■ Information given

[Start of section]

(** *** The whole of it *)
Lemma advance_order_run k to d w o :
  dget (st_orders (w_store w)) k = Some o → order_allowed (o_state o) to = true →
  ∃ w' ev, advance_order k to d w = (Ok tt, w')
    ∧ dget (st_orders (w_store w')) k = Some (o <| o_state := to |> <| o_history ::= λ l, l ++ [ev] |>)
    ∧ st_allocations (w_store w') = st_allocations (w_store w)
    ∧ st_node_instances (w_store w') = st_node_instances (w_store w).
Proof.
  intros Ho Ha. unfold advance_order, order_log, order_mut. run. rewrite Ho. cbn. rewrite Ha.
  eexists _, _. split; [done|]. cbn. rewrite !dget_dupd_eq, Ho. done.
Qed.
(** A part that does not raise, in the invariant and away from the orders *)
Lemma run_part {A} (m : IO A) w :
  I w → Safe I (λ _, False) m → Steps (on_store sane) m →
  ∃ x w', m w = (Ok x, w') ∧ I w' ∧ (Steps (on_store (keep st_orders)) m →
                                     st_orders (w_store w') = st_orders (w_store w)).
Proof.
  intros Hw Hs Hk. specialize (Hs w Hw). pose proof (keeps_ready m Hk w Hw) as Hw'.
  destruct (m w) as [[x|e] w'] eqn:E; [|done]. exists x, w'. split_and!; [done|done|].
  intros Ho. specialize (Ho w). by rewrite E in Ho.
Qed.
Lemma order_mut_run f w o :
  I w → dget (st_orders (w_store w)) oid = Some o → harmless_order f →
  ∃ w', order_mut oid f w = (Ok tt, w') ∧ I w' ∧ dget (st_orders (w_store w')) oid = Some (f o)
    ∧ st_allocations (w_store w') = st_allocations (w_store w)
    ∧ st_node_instances (w_store w') = st_node_instances (w_store w).
Proof.
  intros Hw Ho Hf. eexists. split; [done|]. split.
  - refine (keeps_ready (order_mut oid f) _ w Hw). by apply sr_order.
  - cbn. by rewrite dget_dupd_eq, Ho.
Qed.
Definition tail_of (aids : list string) (tid reason : string) : IO ServiceOrder :=
  for_each aids drop_allocation ;;
  order_mut oid (λ o, o <| o_allocation_ids := [] |>) ;;
  _sync_cpu_nodes tid None ≫= λ _,
  for_each nodes roll_back ;;
  advance_order oid OS_failed reason ;;
  order_mut oid (λ o, o <| o_error := Some reason |>) ;;
  order_of oid.
(** How a compensated order and the store end *)
Record compensated (aids : list string) (reason : string) (w' : World) (o' : ServiceOrder) : Prop := {
  cm_order : dget (st_orders (w_store w')) oid = Some o';
  cm_state : o_state o' = OS_failed;
  cm_error : o_error o' = Some reason;
  cm_allocs : o_allocation_ids o' = [];
  cm_segment : o_segment_id o' = None;
  cm_deleted aid : aid ∈ aids → dget (st_allocations (w_store w')) aid = None;
  cm_unbound nid : nid ∈ nodes → unbound nid (w_store w');
  cm_isolated : isolated (w_store w')
}.
Lemma tail_run aids tid reason w o :
  I w → dget (st_orders (w_store w)) oid = Some o → o_state o = OS_compensating →
  o_segment_id o = None →
  ∃ o' w', tail_of aids tid reason w = (Ok o', w') ∧ compensated aids reason w' o'.
Proof.
  intros Hw Ho Hst Hseg. unfold tail_of.
  (* the allocations *)
  destruct (drop_allocations_run aids w (rd_isolated _ _ _ Hw)) as (w1 & E1 & _ & Hgone).
  rewrite (bind_ok _ _ _ _ _ E1).
  assert (Steps (on_store (keep st_orders)) (for_each aids drop_allocation)) as Hk1.
  { pose proof keep_orders_delete. unfold drop_allocation. solve_steps. }
  assert (Steps (on_store sane) (for_each aids drop_allocation)) as Hs1
    by (unfold drop_allocation; solve_steps).
  specialize (Hk1 w). pose proof (keeps_ready _ Hs1 w Hw) as Hw1. rewrite E1 in Hk1, Hw1.
  unfold on_store, keep in Hk1. cbn in Hk1, Hw1. rewrite <-Hk1 in Ho.
  destruct (order_mut_run (λ o, o <| o_allocation_ids := [] |>) w1 o Hw1 Ho)
    as (w2 & E2 & Hw2 & Ho2 & Ea2 & _); [by intros []|]. rewrite (bind_ok _ _ _ _ _ E2).
  (* the CPU nodes *)
  destruct (run_part (_sync_cpu_nodes tid None) w2 Hw2 (safe_sync tid) (handler_sync_cpu sane tid None))
    as (x & w3 & E3 & Hw3 & K3). rewrite (bind_ok _ _ _ _ _ E3).
  specialize (K3 (keep_sync st_orders tid (λ _ _ _, eq_refl))). rewrite <-K3 in Ho2.
  pose proof (keep_sync st_allocations tid (λ _ _ _, eq_refl) w2) as Ea3. rewrite E3 in Ea3.
  (* the nodes *)
  destruct (roll_backs_run nodes w3 (reflexivity _) Hw3) as (w4 & E4 & Hun). rewrite (bind_ok _ _ _ _ _ E4).
  assert (∀ T (p : Store → T), (∀ k f s, p (s <| st_node_instances ::= λ d, dupd d k f |>) = p s) →
            p (w_store w4) = p (w_store w3)) as Hk4.
  { intros T p Hp. assert (Steps (on_store (keep p)) (for_each nodes roll_back)) as H.
    { apply steps_for_each; [apply _|]. intros y _. by apply keep_rollback. }
    specialize (H w3). by rewrite E4 in H. }
  assert (Steps (on_store sane) (for_each nodes roll_back)) as Hs4
    by (apply steps_for_each; [apply _|]; intros; apply sane_roll_back).
  pose proof (keeps_ready _ Hs4 w3 Hw3) as Hw4. rewrite E4 in Hw4. cbn in Hw4.
  rewrite <-(Hk4 _ st_orders (λ _ _ _, eq_refl)) in Ho2.
  (* the end of the order *)
  destruct (advance_order_run oid OS_failed reason w4 _ Ho2) as (w5 & ev & E5 & Ho5 & Ea5 & En5);
    [cbn; by rewrite Hst|]. rewrite (bind_ok _ _ _ _ _ E5).
  pose proof (keeps_ready _ (sr_advance_order oid OS_failed reason) w4 Hw4) as Hw5. rewrite E5 in Hw5.
  destruct (order_mut_run (λ o, o <| o_error := Some reason |>) w5 _ Hw5 Ho5)
    as (w6 & E6 & Hw6 & Ho6 & Ea6 & En6); [by intros []|]. rewrite (bind_ok _ _ _ _ _ E6).
  eexists _, w6. split; [unfold order_of; run; by rewrite Ho6|]. split; try done.
  - intros aid Hin. rewrite Ea6, Ea5, (Hk4 _ st_allocations (λ _ _ _, eq_refl)).
    unfold on_store, keep in Ea3. cbn in Ea3. rewrite Ea3, Ea2. by apply Hgone.
  - intros nid Hin n. rewrite En6, En5. by apply Hun.
  - apply Hw6.
Qed.
Lemma compensate_run reason w o :
  I w → dget (st_orders (w_store w)) oid = Some o → order_allowed (o_state o) OS_compensating = true →
  ∃ o' w', _compensate oid nodes a reason w = (Ok o', w')
           ∧ compensated (o_allocation_ids o) reason w' o'.
Proof.
  intros Hw Ho Ha. unfold _compensate.
  destruct (advance_order_run oid OS_compensating ("saga: " +:+ reason) w o Ho Ha)
    as (w1 & ev & E1 & Ho1 & _ & _).
  assert (I w1) as Hw1.
  { pose proof (keeps_ready _ (sr_advance_order oid OS_compensating ("saga: " +:+ reason)) w Hw) as H.
    by rewrite E1 in H. }
  rewrite (bind_ok _ _ _ _ _ E1).
  assert (order_of oid w1 = (Ok (o <| o_state := OS_compensating |> <| o_history ::= λ l, l ++ [ev] |>), w1)) as Eo.
  { unfold order_of. run. by rewrite Ho1. }
  rewrite (bind_ok _ _ _ _ _ Eo). clear Eo.
  destruct (run_part (_teardown_storage_and_segment oid (o_storage_ids o) (o_segment_id o) a) w1)
    as ([] & w2 & E2 & Hw2 & K2); [done|apply safe_raises, total_teardown|apply (handler_teardown sane a)|].
  cbn [o_storage_ids o_segment_id]. rewrite (bind_ok _ _ _ _ _ E2).
  specialize (K2 (keep_orders_teardown _ _)). rewrite <-K2 in Ho1.
  destruct (order_mut_run (λ o, o <| o_segment_id := None |>) w2 _ Hw2 Ho1)
    as (w3 & E3 & Hw3 & Ho3 & _ & _); [by intros []|].
  rewrite (bind_ok _ _ _ _ _ E3).
  exact (tail_run (o_allocation_ids o) (o_tenant_id o) reason w3 _ Hw3 Ho3 eq_refl eq_refl).
Qed.
End compensate.
End Compensation.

[End of section]

■ Try it
Report every line in the data above in which the word "eexists" appears.

■ Solution for this problem
  eexists _, _. split; [done|]. cbn. rewrite !dget_dupd_eq, Ho. done.
  intros Hw Ho Hf. eexists. split; [done|]. split.
  eexists _, w6. split; [unfold order_of; run; by rewrite Ho6|]. split; try done.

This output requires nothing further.